**Work instructions**: Copy each line of the data that has "Some" in it.

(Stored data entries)
==========
(** * maximumSum: longest path through a number pyramid that avoids primes

    A shallow embedding of [src/main.cpp]: the primality test [isPrime], the
    graph builder [readInput] and the solver [DAG::maximumSum] (depth-first
    topological sort, relaxation in that order, extraction of the result).

    Conventions of the embedding:
    - a C++ [int] holding a pyramid value, an edge weight or a path sum is a
      [Z] in the range [INT_MIN .. INT_MAX]; [+], unary [-] and [*] on them
      are the two's-complement operations of a 32-bit machine ([Int.add],
      [Int.neg], [Int.mul]), [%] is [Z.rem]. Where a result leaves the range
      (undefined behaviour in C++) the model takes the wrapped value that
      such a machine computes; the lemmas say where that happens;
    - a vertex id, a row number or a position in a row is a [nat] (they index
      arrays and count loop iterations; a level count below 1 typed at the
      prompt runs no loop iteration, like 0);
    - [edgeList], [visited] and [sum] are arrays: lists read with [!!] and
      updated in place; the stack [s] is a list whose head is the top;
    - the input stream is the list of the numbers still to be read. *)

From Stdlib Require Import ZArith Znumtheory Lia.
From stdpp Require Import base tactics option list numbers.

Local Open Scope Z_scope.

(** ** 32-bit [int] arithmetic *)

Module Int.

Definition INT_MAX : Z := 2147483647.
Definition INT_MIN : Z := -2147483648.

Definition in_range (z : Z) : Prop := INT_MIN <= z <= INT_MAX.

(** The representative of [z] modulo [2^32] in [INT_MIN .. INT_MAX]. *)
Definition wrap (z : Z) : Z := (z + 2147483648) mod 4294967296 - 2147483648.

Definition add (a b : Z) : Z := wrap (a + b).
Definition mul (a b : Z) : Z := wrap (a * b).
Definition neg (a : Z) : Z := wrap (- a).

End Int.

(** ** [isPrime] *)

(** The [for] loop of [isPrime]: [i] starts at 5 and grows by 6; one unit of
    [fuel] is one evaluation of the loop condition. *)
Fixpoint isPrime_loop (fuel : nat) (num i : Z) : option bool :=
  match fuel with
  | O => None
  | S fuel' =>
      if Int.mul i i <=? num then
        if (Z.rem num i =? 0) || (Z.rem num (Int.add i 2) =? 0) then Some false
        else isPrime_loop fuel' num (Int.add i 6)
      else Some true
  end.

(** [isPrime_run] is the function with the loop's outcome kept apart from
    running out of fuel; [isPrime] is what the builder calls. *)
Definition isPrime_run (num : Z) : option bool :=
  if num <=? 1 then Some false
  else if num <=? 3 then Some true
  else if (Z.rem num 2 =? 0) || (Z.rem num 3 =? 0) then Some false
  else isPrime_loop (Z.to_nat num) num 5.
==========
**Completed exercise**:
        if (Z.rem num i =? 0) || (Z.rem num (Int.add i 2) =? 0) then Some false
      else Some true
  if num <=? 1 then Some false
  else if num <=? 3 then Some true
  else if (Z.rem num 2 =? 0) || (Z.rem num 3 =? 0) then Some false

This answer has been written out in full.